Nvidia is highlighting its consumer GPU strengths for so-called “local” AI, which can operate on personal computers or laptops regardless of location.
These processors have long been Nvidia’s bread and butter, designed to run video games, but the company claims that this year’s graphics cards have been upgraded to run AI models without transmitting data back to the cloud. The new chip may be utilized to generate images in Adobe Photoshop’s Firefly generator, erase backdrops in video chats, and even create games with AI-generated speech.
Last year, Nvidia found itself at the epicenter of the artificial intelligence boom, as its high-end server graphics processors, such as the H100, became critical for the deployment and training of generative AI such as OpenAI’s ChatGPT. Nvidia is now emphasizing its strengths in consumers’ GPUs for so-called “local” AI, which may run on a PC or laptop at home or in the office.
On Monday, Nvidia unveiled three new graphics cards, the RTX 4060 Super, RTX 4070 Ti Super, and RTX 4080 Super, with prices ranging from $599 to $999. These GPUs contain additional “tensor cores” for running generative AI applications. Nvidia will also include graphics cards in laptops from Acer, Dell, and Lenovo.
Demand for Nvidia’s enterprise GPUs, which cost thousands of dollars each and are frequently sold in systems with eight GPUs collaborating, drove up overall Nvidia sales and resulted in a market worth more than $1 trillion.

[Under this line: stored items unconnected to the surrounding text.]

(** The node that stands for the [i]th edge, when that edge has a common
    neighbour of its endpoints, and what the loop has built after all edges. *)
Lemma fancy_expand_edges_spec (G : Graph) (el : Z) (es : list (Z * Z)) :
  (∀ u v, (u, v) ∈ es → u ∈ nodes_of G ∧ v ∈ nodes_of G) →
  ∀ (nxt : Z) (g : Graph) (ls : gmap Z Z) (a_t a_n : bool),
  ∃ g' ls' a_t' a_n',
    foldR (fancy_expand_edge G el) (nxt, g, ls, a_t, a_n) es =
      Ok (nxt + Z.of_nat (triangle_count G es), g', ls', a_t', a_n') ∧
    (∀ n, ls' !! n =
       if decide (nxt < n ≤ nxt + Z.of_nat (triangle_count G es)) then Some el
       else ls !! n) ∧
    (∀ n, n ∈ nodes_of g' ↔
       n ∈ nodes_of g ∨ nxt < n ≤ nxt + Z.of_nat (triangle_count G es) ∨
       ∃ u v, (u, v) ∈ es ∧ (n = u ∨ n = v)) ∧
    (NoDup (nodes_of g) → NoDup (nodes_of g')) ∧
    (∀ x y, has_edge g' x y = true ↔
       has_edge g x y = true ∨
       ∃ i u v, es !! i = Some (u, v) ∧
         if in_triangle G u v
         then ((x = u ∨ x = v) ∧ y = nxt + 1 + Z.of_nat (triangle_count G (take i es))) ∨
              (x = nxt + 1 + Z.of_nat (triangle_count G (take i es)) ∧ (y = u ∨ y = v))
         else (x = u ∧ y = v) ∨ (x = v ∧ y = u)) ∧
    (a_t' = true ↔ a_t = true ∨ ∃ u v, (u, v) ∈ es ∧ in_triangle G u v = true) ∧
    (a_n' = true ↔ a_n = true ∨ ∃ u v, (u, v) ∈ es ∧ in_triangle G u v = false).
Proof.
  induction es as [|e es IH]; intros Hends nxt g ls a_t a_n.
  - exists g, ls, a_t, a_n. unfold triangle_count. simpl.
    split; [do 5 f_equal; lia|]. split; [|split; [|split; [|split; [|split]]]].
    + intros n. rewrite decide_False by lia. done.
    + intros n. split; [auto|]. intros [?|[?|[u [v [?%elem_of_nil _]]]]]; [done|lia|done].
    + done.
    + intros x y. split; [auto|]. intros [?|[i [u [v [? _]]]]]; done.
    + split; [auto|]. intros [?|[u [v [?%elem_of_nil _]]]]; done.
    + split; [auto|]. intros [?|[u [v [?%elem_of_nil _]]]]; done.
  - destruct e as [u0 v0]. destruct (Hends u0 v0) as [Hu0 Hv0]; [left|].
    cbn [foldR]. rewrite (fancy_expand_edge_spec G el nxt g ls a_t a_n (u0, v0)) by done.
    cbn [fst snd mbind result_bind]. rewrite triangle_count_cons. cbn [fst snd].
    destruct (in_triangle G u0 v0) eqn:Ht.
    + destruct (IH (λ u v H, Hends u v (list_elem_of_further _ _ _ H)) (nxt + 1)
                  (add_edge (add_edge (add_node g (nxt + 1)) u0 (nxt + 1)) v0 (nxt + 1))
                  (<[nxt + 1 := el]> ls) true a_n)
        as [g' [ls' [a_t' [a_n' [Hf [Hl [Hn [Hd [Hh [Hat Han]]]]]]]]]].
      exists g', ls', a_t', a_n'. rewrite Hf.
      split; [do 5 f_equal; lia|]. split; [|split; [|split; [|split; [|split]]]].
      * intros n. rewrite Hl. destruct (decide (n = nxt + 1)) as [-> |Hne].
        -- rewrite lookup_insert_eq. repeat case_decide; try done; lia.
        -- rewrite lookup_insert_ne by done. repeat case_decide; try done; lia.
      * intros n. rewrite Hn, !elem_of_nodes_add_edge, elem_of_nodes_add_node. split.
        -- intros [[[[?|?]|[?|?]]|[?|?]]|[?|[u [v [? ?]]]]].
           ++ by left.
           ++ right. left. lia.
           ++ right. right. exists u0, v0. split; [left|auto].
           ++ right. left. lia.
           ++ right. right. exists u0, v0. split; [left|auto].
           ++ right. left. lia.
           ++ right. left. lia.
           ++ right. right. exists u, v. split; [by right|done].
        -- intros [?|[?|[u [v [[[= -> ->]|?]%elem_of_cons ?]]]]].
           ++ auto.
           ++ destruct (decide (n = nxt + 1)); [auto|]. right. left. lia.
           ++ left. intuition auto.
           ++ right. right. eauto.
      * intros H. by apply Hd; do 2 apply NoDup_nodes_add_edge; apply NoDup_nodes_add_node.
      * intros x y. rewrite Hh, !has_edge_add_edge, has_edge_add_node. split.
        -- intros [[[?|[[? ?]|[? ?]]]|[[? ?]|[? ?]]]|[i [u [v [Hi Hc]]]]].
           ++ by left.
           ++ right. exists O, u0, v0. split; [done|]. rewrite Ht. left.
              unfold triangle_count. simpl. split; [auto|lia].
           ++ right. exists O, u0, v0. split; [done|]. rewrite Ht. right.
              unfold triangle_count. simpl. split; [lia|auto].
           ++ right. exists O, u0, v0. split; [done|]. rewrite Ht. left.
              unfold triangle_count. simpl. split; [auto|lia].
           ++ right. exists O, u0, v0. split; [done|]. rewrite Ht. right.
              unfold triangle_count. simpl. split; [lia|auto].
           ++ right. exists (S i), u, v. split; [done|].
              rewrite firstn_cons, triangle_count_cons. cbn [fst snd]. rewrite Ht.
              destruct (in_triangle G u v); [|done].
              replace (nxt + 1 + Z.of_nat (1 + triangle_count G (take i es)))
                with (nxt + 1 + 1 + Z.of_nat (triangle_count G (take i es))) by lia. done.
        -- intros [?|[[|i] [u [v [Hi Hc]]]]].
           ++ auto.
           ++ injection Hi as -> ->. rewrite Ht in Hc. unfold triangle_count in Hc.
              simpl in Hc. replace (nxt + 1 + Z.of_nat 0) with (nxt + 1) in Hc by lia.
              left. tauto.
           ++ right. exists i, u, v. split; [done|].
              rewrite firstn_cons, triangle_count_cons in Hc. cbn [fst snd] in Hc.
              rewrite Ht in Hc. destruct (in_triangle G u v); [|done].
              replace (nxt + 1 + Z.of_nat (1 + triangle_count G (take i es)))
                with (nxt + 1 + 1 + Z.of_nat (triangle_count G (take i es))) in Hc by lia.
              done.
      * rewrite Hat. split; [intros _|auto]. right. exists u0, v0. split; [left|done].
      * rewrite Han. split.
        -- intros [?|[u [v [? ?]]]]; [auto|]. right. exists u, v. split; [by right|done].
        -- intros [?|[u [v [[[= -> ->]|?]%elem_of_cons ?]]]]; [auto|congruence|eauto].
    + destruct (IH (λ u v H, Hends u v (list_elem_of_further _ _ _ H)) nxt
                  (add_edge g u0 v0) ls a_t true)
        as [g' [ls' [a_t' [a_n' [Hf [Hl [Hn [Hd [Hh [Hat Han]]]]]]]]]].
      exists g', ls', a_t', a_n'. rewrite Hf.
      split; [do 5 f_equal; lia|]. split; [|split; [|split; [|split; [|split]]]].
      * intros n. rewrite Hl. repeat case_decide; try done; lia.
      * intros n. rewrite Hn, !elem_of_nodes_add_edge. split.
        -- intros [[?|[?|?]]|[?|[u [v [? ?]]]]].
           ++ by left.
           ++ right. right. exists u0, v0. split; [left|auto].
           ++ right. right. exists u0, v0. split; [left|auto].
           ++ right. left. lia.
           ++ right. right. exists u, v. split; [by right|done].
        -- intros [?|[?|[u [v [[[= -> ->]|?]%elem_of_cons ?]]]]].
           ++ auto.
           ++ right. left. lia.
           ++ left. intuition auto.
           ++ right. right. eauto.
      * intros H. by apply Hd, NoDup_nodes_add_edge.
      * intros x y. rewrite Hh, !has_edge_add_edge. split.
        -- intros [[?|[[? ?]|[? ?]]]|[i [u [v [Hi Hc]]]]].
           ++ by left.
           ++ right. exists O, u0, v0. split; [done|]. rewrite Ht. auto.
           ++ right. exists O, u0, v0. split; [done|]. rewrite Ht. auto.
           ++ right. exists (S i), u, v. split; [done|].
              rewrite firstn_cons, triangle_count_cons. cbn [fst snd]. rewrite Ht. done.
        -- intros [?|[[|i] [u [v [Hi Hc]]]]].
           ++ auto.
           ++ injection Hi as -> ->. rewrite Ht in Hc. left. intuition auto.
           ++ right. exists i, u, v. split; [done|].
              rewrite firstn_cons, triangle_count_cons in Hc. cbn [fst snd] in Hc.
              by rewrite Ht in Hc.
      * rewrite Hat. split.
        -- intros [?|[u [v [? ?]]]]; [auto|]. right. exists u, v. split; [by right|done].
        -- intros [?|[u [v [[[= -> ->]|?]%elem_of_cons ?]]]]; [auto|congruence|eauto].
      * rewrite Han. split; [intros _|auto]. right. exists u0, v0. split; [left|done].
Qed.
(** What [fancy_expand_graph] builds, for a well-formed, non-empty graph all
    of whose nodes have a label. *)
Lemma fancy_expand_graph_Ok (nodewise : bool) (G : Graph) (L : gmap Z Z) :
  graph_wf G → G ≠ [] → labels_total G L →
  ∃ G' L' mx ml a_t a_n,
    fancy_expand_graph nodewise G L =
      Ok (if nodewise
          then [Text (if a_n : bool
                      then (if a_t : bool then "Both kinds!" else "All non-triangles")
                      else "All triangles")]
          else [], (G', L')) ∧
    py_max (dict_values L) = Ok ml ∧
    mx ∈ nodes_of G ∧ (∀ n, n ∈ nodes_of G → n ≤ mx) ∧
    (a_t = true ↔ ∃ u v, (u, v) ∈ edges_of G ∧ in_triangle G u v = true) ∧
    (a_n = true ↔ ∃ u v, (u, v) ∈ edges_of G ∧ in_triangle G u v = false) ∧
    (∀ n, L' !! n =
       if decide (mx < n ≤ mx + Z.of_nat (triangle_count G (edges_of G)))
       then Some (ml + 1)
       else if decide (n ∈ nodes_of G) then L !! n else None) ∧
    (∀ n, n ∈ nodes_of G' ↔
       n ∈ nodes_of G ∨ mx < n ≤ mx + Z.of_nat (triangle_count G (edges_of G))) ∧
    NoDup (nodes_of G') ∧
    (∀ x y, has_edge G' x y = true ↔
       ∃ i u v, edges_of G !! i = Some (u, v) ∧
         if in_triangle G u v
         then ((x = u ∨ x = v) ∧
               y = mx + 1 + Z.of_nat (triangle_count G (take i (edges_of G)))) ∨
              (x = mx + 1 + Z.of_nat (triangle_count G (take i (edges_of G))) ∧
               (y = u ∨ y = v))
         else (x = u ∧ y = v) ∨ (x = v ∧ y = u)).
Proof.
  intros Hwf Hne HL. rewrite labels_total_elim in HL. unfold fancy_expand_graph.
  destruct G as [|[n0 ns0] G0] eqn:HG; [done|]. rewrite <- HG in *.
  assert (n0 ∈ nodes_of G) as Hn0 by (rewrite HG; left).
  destruct (HL n0 Hn0) as [l0 Hl0].
  destruct (py_max_Ok (dict_values L)) as [ml Hml]; [by eapply dict_values_nonempty|].
  rewrite Hml. simpl.
  destruct (list_last_item_spec (nodes_of G)) as [mx [-> [Hmx Hmax]]];
    [by apply nodes_of_nonempty|]. simpl.
  destruct (sort_Z_spec (nodes_of G)) as [Hperm _].
  destruct (expand_nodes_spec L (sort_Z (nodes_of G)) empty_graph ∅)
    as [g0 [ls0 [-> [Hls0 [Hn0' [Hd0 Hh0]]]]]].
  { intros n Hn. apply HL. by rewrite <- Hperm. }
  simpl.
  destruct (fancy_expand_edges_spec G (ml + 1) (edges_of G)) with
    (nxt := mx) (g := g0) (ls := ls0) (a_t := false) (a_n := false)
    as [g' [ls' [a_t [a_n [-> [Hls [Hn [Hd [Hh [Hat Han]]]]]]]]]].
  { intros u v Huv. apply (edges_of_wf _ _ _ Hwf) in Huv. tauto. }
  simpl. exists g', ls', mx, ml, a_t, a_n.
  split; [done|]. split; [done|]. split; [done|]. split; [done|].
  split; [|split; [|split; [|split; [|split]]]].
  - rewrite Hat. split; [by intros [?|?]|auto].
  - rewrite Han. split; [by intros [?|?]|auto].
  - intros n. rewrite Hls. case_decide; [done|]. rewrite Hls0.
    destruct (decide (n ∈ nodes_of G)) as [Hin|Hin].
    + rewrite decide_True; [done|]. by rewrite Hperm.
    + rewrite decide_False; [done|]. by rewrite Hperm.
  - intros n. rewrite Hn, Hn0', Hperm. split.
    + intros [[?%elem_of_nil|?]|[?|[u [v [Huv Hc]]]]]; [done|auto|auto|].
      left. apply (edges_of_wf _ _ _ Hwf) in Huv as [_ [_ [? ?]]]. by destruct Hc as [-> | ->].
    + intros [?|?]; auto.
  - apply Hd, Hd0. constructor.
  - intros x y. rewrite Hh, Hh0. split; [|auto].
    intros [H|H]; [|done]. unfold has_edge in H. simpl in H. done.
Qed.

Nvidia’s bread and butter has historically been GPUs for PCs, targeted at operating video games, but the company says this year’s graphics cards have been upgraded with a focus on running AI models without transmitting data back to the cloud.
According to the business, the latest consumer-level graphics chips are going to be largely utilized for gaming, but they can also rip through AI applications. Nvidia, for example, claims that the RTX 4080 Super can output “AI video 150% faster” compared to the previous-generation model. Other software enhancements disclosed lately by Nvidia will make massive language model processing up to five times faster.

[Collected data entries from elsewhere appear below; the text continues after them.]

(** [open(path, 'w+')]: an existing file is opened (and emptied), a
    directory is refused; a new file is created only in a directory that
    exists. *)
Definition open_w (fs : disk) (path : string) : result unit :=
  match fs path with
  | Some Directory => Raise IsADirectoryError
  | Some (File _) => Return tt
  | None =>
      match fs (Path.as_posix (Path.parent (Path.of_string path))) with
      | Some Directory => Return tt
      | Some (File _) => Raise NotADirectoryError
      | None => Raise FileNotFoundError
      end
  end.

(** [save_as_json]: when the file can be opened it then holds the text of
    [data]. *)
Definition save_as_json (fs : disk) (data : json) (path : string) : disk * result unit :=
  match open_w fs path with
  | Raise e => (fs, Raise e)
  | Return _ => (disk_write fs path (Json data), Return tt)
  end.

(** [CacheConfig(filepath)]: the constructor loads the file. *)
Definition CacheConfig_init (fs : disk) (path : string) : result CacheConfig :=
  do j <- read_json fs path;
  Return (mk_CacheConfig path j).

(** [x in l] on datablocks. *)
Definition ID_eqb (a b : ID) : bool := Nat.eqb (as_pointer a) (as_pointer b).

Definition ID_in (x : ID) (l : list ID) : bool := existsb (ID_eqb x) l.

(** [bpy.data.collections[name]] *)
Definition collections_getitem (context : bpy_context) (name : string) : result ID :=
  of_option KeyError
    (find (fun c => String.eqb (id_name c) name) (data_collections context)).

Section CacheConfigFactory.

(** [Path(os.path.abspath(bpy.path.abspath(p))).as_posix()]: the host and
    the operating system resolve the path of a library. *)
Variable abspath_posix : string -> string.

(** The body of the loop over [lib_items], for one item. *)
Definition gen_config_item (context : bpy_context) (libfile : string) (item : ID)
    (_json_obj : json) : result json :=
  if negb (String.eqb (bl_rna_identifier item) "Collection") then Return _json_obj
  else
    do c <- collections_getitem context (id_name item);
    if negb (ID_in c (cache_collections context)) then Return _json_obj
    else
      let coll := item in
      do libs <- getitem _json_obj "libs";
      do present <- contains libs libfile;
      do libs <- (if negb present then setitem libs libfile _LIBDICT_TEMPL
                  else Return libs);
      do lib <- getitem libs libfile;
      do data_from <- getitem lib "data_from";
      do colls <- getitem data_from "collections";
      do present <- contains colls (id_name coll);
      do colls <- (if negb present then setitem colls (id_name coll) (JDict [])
                   else Return colls);
      do cachepath <- gen_cachepath_collection context coll;
      let _col_dict := JDict [("cachefile", JStr (Path.as_posix cachepath))] in
      do colls <- setitem colls (id_name coll) _col_dict;
      do data_from <- setitem data_from "collections" colls;
      do lib <- setitem lib "data_from" data_from;
      do libs <- setitem libs libfile lib;
      setitem _json_obj "libs" libs.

“With 100 million RTX GPUs shipped, they provide a massive installed base for powerful PCs for AI applications,” Nvidia’s senior director of product management, Justin Walker, told reporters during a press briefing.
Nvidia anticipates that new AI applications will develop over the next year to capitalize on the additional horsepower. Microsoft is anticipated to deliver Windows 12, a new version of Windows that can take advantage of AI technology, later this year.
Walker claims that the newly developed chip can be used to make images on Adobe Photoshop’s Firefly generator or to erase backgrounds from video chats. Nvidia is also developing tools to enable game developers to incorporate generative AI in their products, such as generating conversation from a nonplayer character.
Server vs. Edge
Nvidia’s chip releases this week illustrate that, while the business is best known for large server GPUs, it will also compete in local AI with Intel, AMD, and Qualcomm. All three have revealed new chips that will power so-called “AI PCs” with machine learning-specific components.
Nvidia’s approach comes at a time when the technology sector is figuring out the best method to deploy generative AI, which demands a massive amount of computational power and may be extremely expensive to run on cloud services.
One technical solution suggested by Microsoft and Nvidia competitors is the “AI PC,” also known as “edge computing.” Instead of employing powerful supercomputers over the internet, smartphones will contain increasingly powerful AI chips that can “run so-called large language models or image generators, albeit with some trade-offs and weaknesses”.
Nvidia suggests apps that can employ a cloud model for difficult issues and a local AI model for short jobs. “Nvidia GPUs in the cloud can be running really big large language models and using all that processing power to power very large AI models, while at the same time, RTX tensor cores in your PC are going to be running more latency-sensitive AI applications,” said Walker from Nvidia.
The business said that their new graphics cards would be able to be transported to China, satisfying export rules. This provides a substitute for Chinese researchers and companies who are unable to obtain Nvidia’s most powerful server GPUs.